The novel 1,10-phenanthroline-2,9-dicarboxylate containing Chromium(III) complex, (pydaH)[Cr(phendc)(2)] - 5H(2)O, was synthesized using proton-transfer compound LH(2), (pydaH(2))(2+)(phendc)(2-), (pyda: 2,6-pyridinediamine; phendcH(2): 1,10-phenaiithroline-2,9-dicarboxylic acid) and thoroughly characterized by elemental analysis, IR spectroscopy, X-ray crystallography and cyclic voltammetry. The complex crystallizes in the monoclinic space group P2(1)/(n) with four formula units in the unit cell. The unit cell dimensions are: a = 13.962(3) angstrom, 6 = 14.529(3) angstrom, c = 16.381(3) angstrom and beta =106.691(4)degrees.
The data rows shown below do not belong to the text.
(* ===== verification/Hooks.v ===== *)
(** Hooks: the commands of the user that run around tools, prompts and turns
    ([codex-rs/hooks/src]: [engine], [events], [registry.rs]) and their callers
    in a session ([core/src/hook_runtime.rs]). Regular expressions, the
    serialization of inputs, time and processes are an interface. *)
From stdpp Require Import pretty.
From S2P Require Import Prelude RustStr Protocol Truncate History HookOutput.

(** * Handlers and runs *)

Record ConfiguredHandler : Type := {
  event_name : HookEventName; matcher : option str; command : str; timeout_sec : N; status_message : option str;
  source_path : str; display_order : Z }.
Definition show_Z (z : Z) : str := lit (pretty z).
Definition event_name_label (h : ConfiguredHandler) : str :=
  match event_name h with
  | PreToolUse => lit "pre-tool-use" | PostToolUse => lit "post-tool-use" | SessionStart => lit "session-start"
  | UserPromptSubmit => lit "user-prompt-submit" | Stop => lit "stop"
  end.
Definition run_id (h : ConfiguredHandler) : str :=
  event_name_label h ++ lit ":" ++ show_Z (display_order h) ++ lit ":" ++ source_path h.

Inductive HookHandlerType : Type := CommandHandlerType | PromptHandlerType | AgentHandlerType.
Inductive HookExecutionMode : Type := Sync | Async.
Inductive HookScope : Type := ThreadScope | TurnScope.
Inductive HookRunStatus : Type := Running | Completed | Failed | Blocked | Stopped.
Inductive HookOutputEntryKind : Type := WarningEntry | StopEntry | FeedbackEntry | ContextEntry | ErrorEntry.
Record HookOutputEntry : Type := { entry_kind : HookOutputEntryKind; entry_text : str }.
Record HookRunSummary : Type := {
  summary_id : str; summary_event : HookEventName; handler_type : HookHandlerType; execution_mode : HookExecutionMode;
  scope : HookScope; summary_source : str; summary_order : Z; status : HookRunStatus; summary_message : option str;
  summary_started_at : Z; summary_completed_at : option Z; summary_duration_ms : option Z; entries : list HookOutputEntry }.
Record HookCompletedEvent : Type := { completed_turn_id : option str; run : HookRunSummary }.
Record CommandRunResult : Type := {
  started_at : Z; completed_at : Z; duration_ms : Z; exit_code : option Z; stdout : str; stderr : str; error : option str }.
Record CommandShell : Type := { shell_program : str; shell_args : list str }.

(** What is written to a hook, by the event. *)
Inductive HookCommandInput : Type :=
| SessionStartCommandInput (session_id : str) (transcript_path : option str) (cwd hook_event_name model permission_mode source : str)
| PreToolUseCommandInput (session_id turn_id : str) (transcript_path : option str)
    (cwd hook_event_name model permission_mode tool_name tool_command tool_use_id : str)
| PostToolUseCommandInput (session_id turn_id : str) (transcript_path : option str)
    (cwd hook_event_name model permission_mode tool_name tool_command tool_response tool_use_id : str)
| UserPromptSubmitCommandInput (session_id turn_id : str) (transcript_path : option str)
    (cwd hook_event_name model permission_mode prompt : str)
| StopCommandInput (session_id turn_id : str) (transcript_path : option str)
    (cwd hook_event_name model permission_mode : str) (stop_hook_active : bool) (last_assistant_message : option str).

(** How the process of a hook ends. *)
Inductive ProcessEnd : Type :=
| SpawnFailed (err : str) | StdinFailed (err : str) | WaitFailed (err : str) | TimedOut
| Exited (code : option Z) (out err : str).
(** A regular expression is invalid or a predicate; [process] is given the
    program, its arguments, its input and its directory, and says how it ends
    with the start, the end and the duration. *)
Class HookEnv : Type := {
  regex_new : str → str + (str → bool);
  input_to_string : HookCommandInput → str + str;
  now : Z;
  default_shell : str;
  process : ConfiguredHandler → str → list str → str → str → ProcessEnd * (Z * Z * Z) }.

Definition entry (k : HookOutputEntryKind) (text : str) : HookOutputEntry := {| entry_kind := k; entry_text := text |}.
Definition scope_for_event (e : HookEventName) : HookScope := match e with SessionStart => ThreadScope | _ => TurnScope end.
Definition is_match_all_matcher (m : str) : bool := match m with [] => true | _ => bool_decide (m = lit "*") end.

Section engine.
Context {HE : HookEnv}.

Definition validate_matcher_pattern (m : str) : str + unit :=
  if is_match_all_matcher m then inr () else match regex_new m with inl err => inl err | inr _ => inr () end.
Definition matches_matcher (m input : option str) : bool :=
  match m with
  | None => true
  | Some m =>
      if is_match_all_matcher m then true
      else match input with
           | Some input => match regex_new m with inr is_match => is_match input | inl _ => false end
           | None => false
           end
  end.
Definition matcher_pattern_for_event (e : HookEventName) (m : option str) : option str :=
  match e with PreToolUse | PostToolUse | SessionStart => m | UserPromptSubmit | Stop => None end.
In this complex, 1,10-phenanthroline-2,9-dicarboxylate acts as a tridentate ligand and the lattice is composed of anionic hexacoordinated complex, [Cr(phendc)2]-, 2,6-pyridiniumdiamine counter ion, (pydaH)(+), and five lattice water molecules. Crystallographic characterization revealed that the resulting supramolecular structure is strongly stabilized by complicated network of hydrogen bonds between the crystallization water molecules, counter ion and both coordinated and uncoordinated carboxylate groups. There is no relevant pi-pi interaction for this anionic complex between pyda or phende moieties. The electrochemical studies indicated over potential for both the cathodic and anodic peaks of the complex with respect to the free Cr(3+) ion, as a consequence of the energy requirement for rearrangement of the ligand at electrode surface.